Ansel Adams (1902-1984)
Ansel Adams was an unremitting activist for the cause of wilderness and the environment. Over the years he attended innumerable meetings and wrote thousands of letters in support of his conservation philosophy to newspaper editors, Sierra Club and Wilderness Society colleagues, government bureaucrats, and politicians. However, his great influence came from his photography. His images became the symbols, the veritable icons, of wild America. When people thought about the national parks of the Sierra Club or nature of the environment itself, the often envisioned them in terms of an Ansel Adams photograph. His black-and-white images were not "realistic" documents of nature. Instead, they sought an intensification and purification of the psychological experience of natural beauty. He created a sense of the sublime magnificence of nature that infused the viewer with the emotional equivalent of wilderness, often more powerful than the actual thing.

Adams's vast archive of papers, memorabilia, correspondence, negatives, and many "fine" photographic prints, as well as numerous "work" or proof prints, are at the Center for Creative Photography, University of Arizona, Tucson.

©William Turnage

 

Debra Bloomfield (b. 1952)
San Francisco bay area photographer Debra Bloomfield received both her B.A. and M.A. from San Francisco State University. Her large-scale color photographs encompass the breathtaking landscapes of the American continent, and capture the subtle variations of earth tones, the brilliant graduations of the sky, and the muted turbulence of ocean surfaces. In 1992, she was the recipient of the James D. Phelan Art Award in Photography. Bloomfield's monographs include Four Corners (University of New Mexico Press, 2001), Oceanscapes (Robert Koch Gallery, 2002), Still: Oceanscapes by Debra Bloomfield (Chronicle Books, 2008), and Wilderness (University of New Mexico Press, 2014).
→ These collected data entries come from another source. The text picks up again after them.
(** [tx1 != tx2], as the negation of [__eq__]. (A Python 2 classic class
    that defines no [__ne__] compares the two objects' identities
    instead; [report_double_spend] leaves the ledger alone either way.) *)
Definition tx_ne (tx1 tx2 : Transaction) : bool := negb (tx_eq tx1 tx2).

(** [Bank.report_double_spend] *)
Definition report_double_spend (tx1 : Transaction) (sender_sig1 receiver_sig1 : string)
    (tx2 : Transaction) (sender_sig2 receiver_sig2 : string) : BankM unit :=
  do! _ := lift (evaluate tx1 sender_sig1 receiver_sig1) in
  do! _ := lift (evaluate tx2 sender_sig2 receiver_sig2) in
  if tx_ne tx1 tx2
     && String.eqb (sender_key tx1) (sender_key tx2)
     && intersection_exists tx1 tx2
  then raise ErrDoubleSpend
  else ret tt.

(** ** Sequences of calls on one bank *)

Inductive Call : Type :=
  | CallDeposit (user_key : string) (amount_ : Z)
  | CallProcessPayment (tx : Transaction) (sender_sig receiver_sig : string)
  | CallReportDoubleSpend (tx1 : Transaction) (sender_sig1 receiver_sig1 : string)
      (tx2 : Transaction) (sender_sig2 receiver_sig2 : string).

(** One call: the ledger it leaves and whether it returned or raised. *)
Definition run_call (c : Call) (self : Bank) : Bank * result unit :=
  match c with
  | CallDeposit user_key amount_ => deposit user_key amount_ self
  | CallProcessPayment tx sender_sig receiver_sig =>
      (do! _ := process_payment tx sender_sig receiver_sig in ret tt) self
  | CallReportDoubleSpend tx1 s1 r1 tx2 s2 r2 =>
      report_double_spend tx1 s1 r1 tx2 s2 r2 self
  end.

(** A caller that catches every exception and goes on: the final ledger and
    the outcomes of the calls, in order. *)
Fixpoint run_calls (cs : list Call) (self : Bank) : Bank * list (result unit) :=
  match cs with
  | [] => (self, [])
  | c :: cs' =>
      let '(self', r) := run_call c self in
      let '(self'', rs) := run_calls cs' self' in
      (self'', r :: rs)
  end.

(** The transactions a call hands to [process_payment] came out of the
    constructor. *)
Definition call_constructed (c : Call) : Prop :=
  match c with
  | CallProcessPayment tx _ _ => Constructed tx
  | _ => True
  end.

Definition deposit_nonneg (c : Call) : Prop :=
  match c with
  | CallDeposit _ amount_ => 0 <= amount_
  | _ => True
  end.

(** The coins deposited by a sequence of calls. *)
Fixpoint deposited (cs : list Call) : Z :=
  match cs with
  | [] => 0
  | CallDeposit _ amount_ :: cs' => amount_ + deposited cs'
  | _ :: cs' => deposited cs'
  end.

(** The ledger a sequence of calls leaves, starting from the empty bank. *)
Definition ledger_after (cs : list Call) : Bank := fst (run_calls cs Bank_init).

(** What the bank knows of a stored check: it is filed under its sender and
    its [sn], it was payable under the stored signatures, and its interval
    does not start below coin 1. *)
Definition stored_checked (k : string) (u : UserRecord) : Prop :=
  Forall (fun kv =>
            let '(t, sender_sig, receiver_sig) := snd kv in
            fst kv = sn t
            /\ sender_key t = k
            /\ 0 <= sn t - amount t
            /\ exists paid, evaluate t sender_sig receiver_sig = Ok paid /\ paid <> 0)
         (history u).

(** What the checks stored for a record paid, each evaluated under the
    signatures stored with it. *)
Definition spent (u : UserRecord) : Z :=
  foldr (fun kv acc =>
           let '(t, sender_sig, receiver_sig) := snd kv in
           match evaluate t sender_sig receiver_sig with
           | Ok paid => paid + acc
           | Raise _ => acc
           end)
        0 (history u).

(** ** The wallet's methods *)

Section WalletMethods.

Context {keys : VrfKeys}.

(** [Wallet.pubkey] *)
Definition Wallet_pubkey (self : Wallet.t) : result string :=
  let! privpub := external (sk_to_privpub (Wallet.priv_key self)) in
  let mypk := snd privpub in
  let! osp := external (ec2osp mypk) in
  Ok (Hex.encode osp).

(** [Wallet.pay]. [amount_] is an integer by its type, which is what the
    method's first assertion asks; [clock] is [int(time.time())] at the call,
    used when no timestamp is given. *)
Definition Wallet_pay (clock : Z) (receiver_key_ : string) (amount_ : Z)
    (timestamp_ : option Z) : WalletM (Transaction * string) :=
  wdo! self := wget in
  if amount_ <? 1 then wraise ValueError
  else if amount_ >? Wallet.amount self then wraise ValueError
  else
    let timestamp_ := match timestamp_ with
                      | None => clock
                      | Some t => t
                      end in
    wdo! pubkey := wlift (Wallet_pubkey self) in
    wdo! T := wlift (Transaction_init (Wallet.sn self + amount_) amount_
                       pubkey receiver_key_ timestamp_) in
    wdo! msg_ := wlift (msg T) in
    wdo! sender_sig := wlift (external (vrf_prove (Wallet.priv_key self) msg_)) in
    wdo! _ := add_sn amount_ in
    wdo! _ := sub_amount amount_ in
    wret (T, sender_sig).

(** [Wallet.sign_receive], which only reads the wallet. *)
Definition Wallet_sign_receive (T : Transaction) (sender_sig : string)
    (self : Wallet.t) : result (Transaction * string) :=
  let! pubkey := Wallet_pubkey self in
  if negb (String.eqb (receiver_key T) pubkey) then Raise AssertionError
  else
    let! sender_pk := Hex.decode (sender_key T) in
    let! msg_ := msg T in
    let! sender_beta := external (vrf_fullverify sender_pk sender_sig msg_) in
    let! receiver_sig := external (vrf_prove (Wallet.priv_key self) sender_beta) in
    Ok (T, receiver_sig).

(** One request to pay: receiver, amount, timestamp. *)
Definition PayRequest : Type := string * Z * option Z.

(** A wallet serving requests one after the other, whatever each does: the
    wallet at the end and the checks it issued, oldest first. *)
Fixpoint pay_all (clock : Z) (reqs : list PayRequest) (self : Wallet.t)
    : Wallet.t * list Transaction :=
  match reqs with
  | [] => (self, [])
  | (receiver_key_, amount_, timestamp_) :: reqs' =>
      match Wallet_pay clock receiver_key_ amount_ timestamp_ self with
      | (self', Ok (T, _)) =>
          let '(self'', issued) := pay_all clock reqs' self' in
          (self'', T :: issued)
      | (self', Raise _) => pay_all clock reqs' self'
      end
  end.

(** The VRF verifies what [key] proves, and its outputs are 64 bytes long. *)
Definition vrf_complete_for (sk : string) : Prop :=
  forall (x : Z) (point : ECPoint) (osp message proof : string),
    sk_to_privpub sk = Some (x, point) ->
    ec2osp point = Some osp ->
    vrf_prove sk message = Some proof ->
    exists beta, vrf_fullverify osp proof message = Some beta
                 /\ String.length beta = 64%nat.

End WalletMethods.

(** ** Proof steps *)

(** Evaluate the closed computation at the head of a [let!] chain. *)
Ltac eval_head_step :=
  match goal with
  | |- rbind ?c _ = _ =>
      let v := eval vm_compute in c in
      replace c with v by (vm_compute; reflexivity);
      cbn [rbind]
  end.

(** Open the state transformers. *)
Ltac unfold_bank :=
  unfold bind, lift, ret, raise, get_users, get_user, set_user; cbn [users fst snd].

(** * Properties *)

(** ** Hexadecimal codecs *)

Lemma digit_val_digit_of (n : N) :
  (n < 16)%N -> Hex.digit_val (Hex.digit_of n) = Some (Z.of_N n).
Proof.
  intros Hn. rewrite <- (N2Nat.id n).
  assert (Hk : (N.to_nat n < 16)%nat) by lia.
  revert Hk. generalize (N.to_nat n) as k. intros k Hk.
  do 16 (destruct k as [| k]; [reflexivity |]). lia.
Qed.

Lemma byte_nibbles (c : ascii) :
  let n := N_of_ascii c in
  (n / 16 < 16)%N /\ (n mod 16 < 16)%N
  /\ 16 * Z.of_N (n / 16) + Z.of_N (n mod 16) = Z.of_N n.
Proof.
  intros n. pose proof (N_ascii_bounded c) as Hb. fold n in Hb.
  repeat split.
  - apply N.Div0.div_lt_upper_bound. lia.
  - apply N.mod_lt. lia.
  - rewrite <- (N2Z.inj_mul 16), <- N2Z.inj_add. f_equal.
    symmetry. apply N.div_mod. lia.
Qed.
(** * BinDiff command-line driver: output names, batch pairs, worker threads

    A shallow embedding of [main_portable.cc]: the output path builder
    [GetTruncatedFilename], the pair enumeration of [BatchDiff], the loop of
    [DifferThread::operator()] and [SignalHandler], with the properties the
    design document states about them. *)

From Stdlib Require Import String Ascii List Arith Lia Bool ZArith.
From Stdlib Require Import Numbers.DecimalString Permutation Sorted.
Import ListNotations.

(** ** Strings as [std::string] *)

Module Str.
Local Open Scope string_scope.
Local Open Scope nat_scope.

(** [s.size()] is [String.length s]; [s.substr(0, n)] keeps the first
    [min n (s.size())] characters; [absl::StrCat] and [operator+] append. *)
Definition substr0 (s : string) (n : nat) : string := substring 0 n s.

Fixpoint replicate (n : nat) (c : ascii) : string :=
  match n with
  | O => EmptyString
  | S k => String c (replicate k c)
  end.

End Str.

(** ** The output path builder *)

Module Filename.
Import Str.
Local Open Scope string_scope.
Local Open Scope nat_scope.

(** [enum { kMaxFilename = 250 }] *)
Definition kMaxFilename : nat := 250.

(** What a call does: return a name, throw [std::runtime_error], or stop at
    the [assert] of the second stage. *)
Inductive Outcome : Type :=
| Returned (name : string)
| RuntimeError (what : string)
| AssertionFailed.

(** The sum of the five sizes, [length] in the source. *)
Definition total_length (path part1 middle part2 extension : string) : nat :=
  String.length path + String.length part1 + String.length middle +
  String.length part2 + String.length extension.
(** * Gravity Runner: the game simulation of [GravityRunner.tsx]

    A shallow embedding of the simulation core of the component
    (obstacle generator, physics step, collision and scoring, speed
    scaling, persisted high score, input handlers) and the properties
    of it that the specification states.

    Numbers.  A JavaScript [number] is an IEEE-754 binary64 value.  The
    functions below are written once, over an abstract arithmetic
    ([Number]), and are instantiated twice: at the exact rationals
    ([exact], on which the general theorems are proved) and at the
    kernel's binary64 floats ([binary64], on which the code can be
    evaluated with the rounding it really has).  Quantities that the
    code only ever holds as integers (the score, the level, the
    [Date.now()] readings) are [Z].

    Effects.  Each [Date.now()] and [Math.random()] call site reads an
    input of the frame ([Frame]); React state and [localStorage] are
    fields of the component state ([GravityRunner.t]); a state setter
    takes effect at once, except that the [highScore] a frame compares
    against is the one its closure captured when the frame began.
    Rendering and toasts are not modelled. *)

From Stdlib Require Import ZArith QArith Qround Qminmax Lqa Lia List Bool Ascii String.
From Stdlib Require Import Floats.
From stdpp Require Import gmap strings pretty sorting.
(** * stock_advisor: indicator pipeline, signal fusion and anomaly detection

    A shallow embedding of [analysis/indicators.py], [analysis/signals.py]
    and [analysis/anomaly.py], together with the pandas operations those
    modules call, and the properties of the specification stated over it.

    Numbers.  A pandas/numpy [float64] cell is modelled by [fl]: a rational,
    one of the two infinities, or NaN.  Arithmetic is exact: the rounding of
    binary floating point and the sign of zero are not modelled, everything
    else (NaN propagation, division by zero, comparisons with NaN) follows
    IEEE 754 as numpy applies it to a [float64] column. *)

From Stdlib Require Import ZArith QArith Qround Qabs Lqa Lia Bool List.
From stdpp Require Import gmap strings list pretty.

Local Open Scope Q_scope.

(** ** Floats *)

Inductive fl : Type :=
  | Fin (q : Q)
  | PInf
  | NInf
  | NaN.

Module Fl.

Definition zero : fl := Fin 0.
Definition of_Z (z : Z) : fl := Fin (inject_Z z).

Definition neg (x : fl) : fl :=
  match x with
  | Fin q => Fin (- q)
  | PInf => NInf
  | NInf => PInf
  | NaN => NaN
  end.

Definition add (x y : fl) : fl :=
  match x, y with
  | NaN, _ | _, NaN => NaN
  | Fin a, Fin b => Fin (a + b)
  | PInf, NInf | NInf, PInf => NaN
  | PInf, _ | _, PInf => PInf
  | NInf, _ | _, NInf => NInf
  end.

Definition sub (x y : fl) : fl := add x (neg y).

(** The infinity carrying the sign of [q]; NaN for [q == 0]. *)
Definition signed_inf (q : Q) : fl :=
  match q ?= 0 with
  | Gt => PInf
  | Lt => NInf
  | Eq => NaN
  end.

Definition mul (x y : fl) : fl :=
  match x, y with
  | NaN, _ | _, NaN => NaN
  | Fin a, Fin b => Fin (a * b)
  | Fin a, PInf | PInf, Fin a => signed_inf a
  | Fin a, NInf | NInf, Fin a => signed_inf (- a)
  | PInf, PInf | NInf, NInf => PInf
  | PInf, NInf | NInf, PInf => NInf
  end.

(** numpy division: [x / 0] is an infinity of the sign of [x], [0 / 0] is
    NaN, and nothing is raised. *)
Definition div (x y : fl) : fl :=
  match x, y with
  | NaN, _ | _, NaN => NaN
  | Fin a, Fin b =>
      if Qeq_bool b 0 then signed_inf a else Fin (a / b)
  | Fin _, (PInf | NInf) => Fin 0
  | PInf, Fin b => if Qle_bool 0 b then PInf else NInf
  | NInf, Fin b => if Qle_bool 0 b then NInf else PInf
  | (PInf | NInf), (PInf | NInf) => NaN
  end.

Definition abs (x : fl) : fl :=
  match x with
  | Fin q => Fin (Qabs q)
  | PInf | NInf => PInf
  | NaN => NaN
  end.

(** Comparisons; every comparison with NaN is false. *)
Definition ltb (x y : fl) : bool :=
  match x, y with
  | NaN, _ | _, NaN => false
  | Fin a, Fin b => negb (Qle_bool b a)
  | NInf, (Fin _ | PInf) => true
  | Fin _, PInf => true
  | _, _ => false
  end.

Definition leb (x y : fl) : bool :=
  match x, y with
  | NaN, _ | _, NaN => false
  | Fin a, Fin b => Qle_bool a b
  | NInf, _ => true
  | _, PInf => true
  | _, _ => false
  end.

Definition gtb (x y : fl) : bool := ltb y x.
Definition geb (x y : fl) : bool := leb y x.

Definition eqb (x y : fl) : bool :=
  match x, y with
  | Fin a, Fin b => Qeq_bool a b
  | PInf, PInf | NInf, NInf => true
  | _, _ => false
  end.

(** [pd.notna] on a float cell. *)
Definition notna (x : fl) : bool :=
  match x with
  | NaN => false
  | _ => true
  end.

(** [np.sign]. *)
Definition sign (x : fl) : fl :=
  match x with
  | Fin q =>
      match q ?= 0 with
      | Gt => Fin 1
      | Lt => Fin (-1)
      | Eq => Fin 0
      end
  | PInf => Fin 1
  | NInf => Fin (-1)
  | NaN => NaN
  end.

(** Equality of cells up to the representation of the rational. *)
Definition equiv (x y : fl) : Prop :=
  match x, y with
  | Fin a, Fin b => a == b
  | PInf, PInf | NInf, NInf | NaN, NaN => True
  | _, _ => False
  end.

End Fl.

Declare Scope fl_scope.
Delimit Scope fl_scope with fl.
Bind Scope fl_scope with fl.
Infix "+" := Fl.add : fl_scope.
Infix "-" := Fl.sub : fl_scope.
Infix "*" := Fl.mul : fl_scope.
Infix "/" := Fl.div : fl_scope.
Notation "- x" := (Fl.neg x) : fl_scope.
Infix "<?" := Fl.ltb : fl_scope.
Infix "<=?" := Fl.leb : fl_scope.
Infix ">?" := Fl.gtb : fl_scope.
Infix ">=?" := Fl.geb : fl_scope.

(** [pd.notna(row.get(col))]: a missing column gives [None], which is not a
    value either. *)
Definition notna_opt (o : option fl) : bool :=
  match o with
  | Some x => Fl.notna x
  | None => false
  end.

(** ** Series: the pandas operations the modules call

    A numeric column is a list of cells, indexed from 0 in date order. *)

Abbreviation Series := (list fl).

Module Pd.

Definition add (xs ys : Series) : Series := zip_with Fl.add xs ys.
Definition sub (xs ys : Series) : Series := zip_with Fl.sub xs ys.
Definition mul (xs ys : Series) : Series := zip_with Fl.mul xs ys.
Definition div (xs ys : Series) : Series := zip_with Fl.div xs ys.
Definition neg (xs : Series) : Series := map Fl.neg xs.
Definition abs (xs : Series) : Series := map Fl.abs xs.
Definition gt (xs ys : Series) : list bool := zip_with Fl.gtb xs ys.
Definition lt (xs ys : Series) : list bool := zip_with Fl.ltb xs ys.
Lemma page_failure_propagates_witness :
  Api.get_items sample_server 1 sample_api "apps" VNone []
  = (Raise (APIResponseError
              (mkRequestInfo
                 (VStr "https://api.smartthings.com/v1/apps?page=2") VNone
                 "get" [("Authorization", "Bearer secret-token")])
              [] 429 "Too Many Requests" [] rate_limited),
     [Api.build sample_api "get"
        (VStr "https://api.smartthings.com/v1/apps") VNone VNone;
      Api.build sample_api "get"
        (VStr "https://api.smartthings.com/v1/apps?page=2") VNone VNone]).
Proof.
  apply (proj1 (page_failure_propagates sample_server [apps_page1]
                  [[VDict [("appId", VStr "a1")]]] []
                  [Api.build sample_api "get"
                     (VStr "https://api.smartthings.com/v1/apps") VNone VNone]
                  [Api.build sample_api "get"
                     (VStr "https://api.smartthings.com/v1/apps") VNone VNone;
                   Api.build sample_api "get"
                     (VStr "https://api.smartthings.com/v1/apps?page=2") VNone
                     VNone]
                  (VStr "https://api.smartthings.com/v1/apps?page=2")
                  (APIResponseError
                     (mkRequestInfo
                        (VStr "https://api.smartthings.com/v1/apps?page=2")
                        VNone "get"
                        [("Authorization", "Bearer secret-token")])
                     [] 429 "Too Many Requests" [] rate_limited)
                  1 (le_n 1))).
  - eapply follows_cons;
      [reflexivity | reflexivity | discriminate | apply follows_nil].
  - repeat constructor.
  - reflexivity.
Defined.

(** The same failure through the synchronous engine: the first page of
    [apps] is fetched, the second is answered 429, and the listing raises
    what [_request] raised. *)
Lemma old_page_failure_propagates_example :
  fst (api_old._request_paged_list sample_server 1 sample_api_old "get"
         (VStr "apps") VNone VNone [])
  = Raise APIUnknownError.
Proof. reflexivity. Qed.

Lemma request_return_log (server : Server) (self : Api.t) (method : string)
    (params data : value) :
  forall u l p l1,
    Api.request server self method u params data l = (Return p, l1) ->
    l1 = l ++ [Api.build self method u params data].
Proof.
  intros u l p l1 H. pose proof (request_log server self method u params data l)
    as Hl. rewrite H in Hl. exact Hl.
Qed.

Lemma old_request_return_log (server : Server) (old : api_old.t)
    (method : string) (data params : value) :
  forall u l p l1,
    api_old._request server old method VNone data params u l = (Return p, l1) ->
    l1 = l ++ [api_old.build old method u params data].
Proof.
  intros u l p l1 H. destruct (truthy u) eqn:Tu.
  - rewrite (old_request_unfold server old method VNone data params u u l)
      in H by (rewrite Tu; reflexivity).
    inversion H. reflexivity.
  - unfold api_old._request, bind, lift in H. rewrite Tu in H.
    discriminate H.
Qed.

(** C5, as amended: every follow-up request of a listing goes to the next
    link of the page before it and carries the original [params] again
    (in [api_old._request_paged_list] the method and [data] too): the
    requests of a listing over P1..Pn are the first request and one request
    per next link, all built with the same [params]. *)
Theorem follow_up_requests_resend_params (server : Server)
    (pages : list value) (last : value) (itemss : list (list value))
    (last_items : list value) (log log1 log2 : list Request) (url1 : value)
    (fuel : nat) :
  (List.length pages <= fuel)%nat ->
  page_shaped last = true ->
  next_href last = None ->
  (forall (self : Api.t) (resource : string) (params : value),
     follows (fun url => Api.request server self "get" url params VNone)
       log (VStr (Api._api_base self ++ resource)%string) pages log1 url1 ->
     Api.request server self "get" url1 params VNone log1
       = (Return last, log2) ->
     Forall2 (fun p l => page_items p = Some l) pages itemss ->
     page_items last = Some last_items ->
     snd (Api.get_items server fuel self resource params log)
     = log ++ map (fun url => mkRequest "get" url params VNone
                      [("Authorization",
                        ("Bearer " ++ Api._token self)%string)])
                (VStr (Api._api_base self ++ resource)%string :: hrefs pages))
  /\
  (forall (old : api_old.t) (method res : string) (data params : value),
     follows
       (fun url => api_old._request server old method VNone data params url)
       log (VStr (API_BASE ++ res)%string) pages log1 url1 ->
     api_old._request server old method VNone data params url1 log1
       = (Return last, log2) ->
     Forall2 (fun p l => subscript p "items" = Return (VList l))
       pages itemss ->
     subscript last "items" = Return (VList last_items) ->
     snd (api_old._request_paged_list server fuel old method (VStr res) data
            params log)
     = log ++ map (fun url => mkRequest method url params data
                      (api_old._headers old))
                (VStr (API_BASE ++ res)%string :: hrefs pages)).
Proof.
  intros Hfuel Hshape Hnone. split.
  - intros self resource params Hfol Hlast HF Hli.
    rewrite get_items_paged.
    rewrite (paged_concat _ _ (fun items => items) _ _ _ _ _ _ _ _ _ _
               Hfol Hlast Hshape Hnone (carry_page_items _ _ HF)
               (page_items_get _ _ Hli) Hfuel).
    cbn [snd]. rewrite (request_return_log _ _ _ _ _ _ _ _ _ Hlast).
    exact (follows_log _ (fun url => Api.build self "get" url params VNone)
             _ _ _ _ _ (request_return_log server self "get" params VNone)
             Hfol).
  - intros old method res data params Hfol Hlast HF Hli. rewrite old_paged.
    rewrite (paged_concat _ _ (fun items => VDict [("items", items)])
               _ _ _ _ _ _ _ _ _ _ Hfol Hlast Hshape Hnone HF Hli Hfuel).
    cbn [snd]. rewrite (old_request_return_log _ _ _ _ _ _ _ _ _ Hlast).
    exact (follows_log _
             (fun url => api_old.build old method url params data)
             _ _ _ _ _ (old_request_return_log server old method data params)
             Hfol).
Qed.

Lemma follow_up_requests_resend_params_witness :
  snd (Api.get_items sample_server 1 sample_api "devices"
         (VDict [("max", VStr "1")]) [])
  = [mkRequest "get" (VStr "https://api.smartthings.com/v1/devices")
       (VDict [("max", VStr "1")]) VNone
       [("Authorization", "Bearer secret-token")];
     mkRequest "get" (VStr "https://api.smartthings.com/v1/devices?page=2")
       (VDict [("max", VStr "1")]) VNone
       [("Authorization", "Bearer secret-token")]].
Proof.
  apply (proj1 (follow_up_requests_resend_params sample_server
                  [devices_page1] devices_page2
                  [[VDict [("id", VStr "d1")]]] [VDict [("id", VStr "d2")]]
                  []
                  [Api.build sample_api "get"
                     (VStr "https://api.smartthings.com/v1/devices")
                     (VDict [("max", VStr "1")]) VNone]
                  [Api.build sample_api "get"
                     (VStr "https://api.smartthings.com/v1/devices")
                     (VDict [("max", VStr "1")]) VNone;
                   Api.build sample_api "get"
                     (VStr "https://api.smartthings.com/v1/devices?page=2")
                     (VDict [("max", VStr "1")]) VNone]
                  (VStr "https://api.smartthings.com/v1/devices?page=2")
                  1 (le_n 1) eq_refl eq_refl)
           sample_api "devices" (VDict [("max", VStr "1")])).
  - eapply follows_cons;
      [reflexivity | reflexivity | discriminate | apply follows_nil].
  - reflexivity.
  - repeat constructor.
  - reflexivity.
Defined.

(** C5, as stated, fails: with [params] given, the request for the second
    page goes to the next link and carries the same [params] as the first,
    not [None]. *)
Lemma second_page_request_carries_params :
  exists r1 r2,
    snd (Api.get_items sample_server 1 sample_api "devices"
           (VDict [("max", VStr "1")]) []) = [r1; r2]
    /\ req_url r2 = VStr "https://api.smartthings.com/v1/devices?page=2"
    /\ req_params r2 = VDict [("max", VStr "1")]
    /\ req_params r2 = req_params r1
    /\ req_params r2 <> VNone.
Proof.
  eexists. eexists. split; [reflexivity |].
  repeat split; discriminate.
Qed.

(** C7: on a page-shaped value [_get_next_link] returns the value at
    [page._links.next.href] (the string there, when all three levels are
    present) and returns [None], raising nothing, when [_links] is absent,
    when [next] is absent, or when [href] is absent; and a listing whose
    page has no value at that path, a next link object without [href]
    included, ends with that page and makes no further request. *)
Theorem next_link_extraction (page : value) :
  page_shaped page = true ->
  (forall s, next_href page = Some (VStr s) ->
     Api._get_next_link page = Return (VStr s))
  /\ (field "_links" page = None -> Api._get_next_link page = Return VNone)
  /\ (forall links,
        field "_links" page = Some links -> field "next" links = None ->
        Api._get_next_link page = Return VNone)
  /\ (forall links next_link,
        field "_links" page = Some links ->
        field "next" links = Some next_link ->
        field "href" next_link = None ->
        Api._get_next_link page = Return VNone)
  /\ (next_href page = None ->
      forall (server : Server) (self : Api.t) (resource : string)
             (params : value) (log log1 : list Request) (fuel : nat),
        Api.request server self "get"
          (VStr (Api._api_base self ++ resource)%string) params VNone log
          = (Return page, log1) ->
        Api.get_items server fuel self resource params log
        = (Return (match field "items" page with
                   | Some v => v
                   | None => VList []
                   end), log1)).
Proof.
  intros Hshape. pose proof (get_next_link_path page Hshape) as Hpath.
  repeat split.
  - intros s Hs. rewrite Hpath, Hs. reflexivity.
  - intros H. rewrite Hpath. unfold next_href. rewrite H. reflexivity.
  - intros links Hl Hn. rewrite Hpath. unfold next_href. rewrite Hl, Hn.
    reflexivity.
  - intros links next_link Hl Hn Hh. rewrite Hpath. unfold next_href.
    rewrite Hl, Hn, Hh. reflexivity.
  - intros Hnone server self resource params log log1 fuel Hreq.
    unfold Api.get_items, bind, lift. rewrite Hreq.
    destruct page as [| | | | | | d]; try discriminate.
    cbn [dict_get field]. rewrite Hpath, Hnone.
    destruct fuel; reflexivity.
Qed.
Debra Bloomfield's work is included in many public and private collections, including the Victoria and Albert Museum, London, England, the Museum of Fine Arts in Boston and the San Francisco Museum of Modern Art. Bloomfield currently teaches at the San Francisco Art Institute and lives in Berkeley, California.

 

Heather Green (b. 1977)
A native of Tucson, Heather Green has grown up frequenting her family’s beach cabin in La Cholla, a headland near Puerto Peñasco, Mexico. Her projects and installations examine the communal and ecological narratives of this region, exploring and paying homage to peripheral or even vanishing places and species whose delicate survival depends on our awareness of them.  Green is a recipient of the 2011 Arizona Commission on the Arts Artist Project Grant, the 2010 Community Foundation of Southern Arizona/Buffalo Exchange Arts Award, and the Oregon College of Art & Craft Emerging Artist Residency in book arts. Her work has been shown nationally and internationally in exhibitions at Espacio Cultural Contemporáneo in Montevideo, Uruguay, Museo de Culturas Indigenas Sonorense in Hermosillo, México, Center of Book Arts in New York, Mesa Contemporary Arts, the Tucson Museum of Art as well as in galleries both regionally and across the United States. Green earned both her BFA (1995) and her MFA (2008) from the University of Arizona.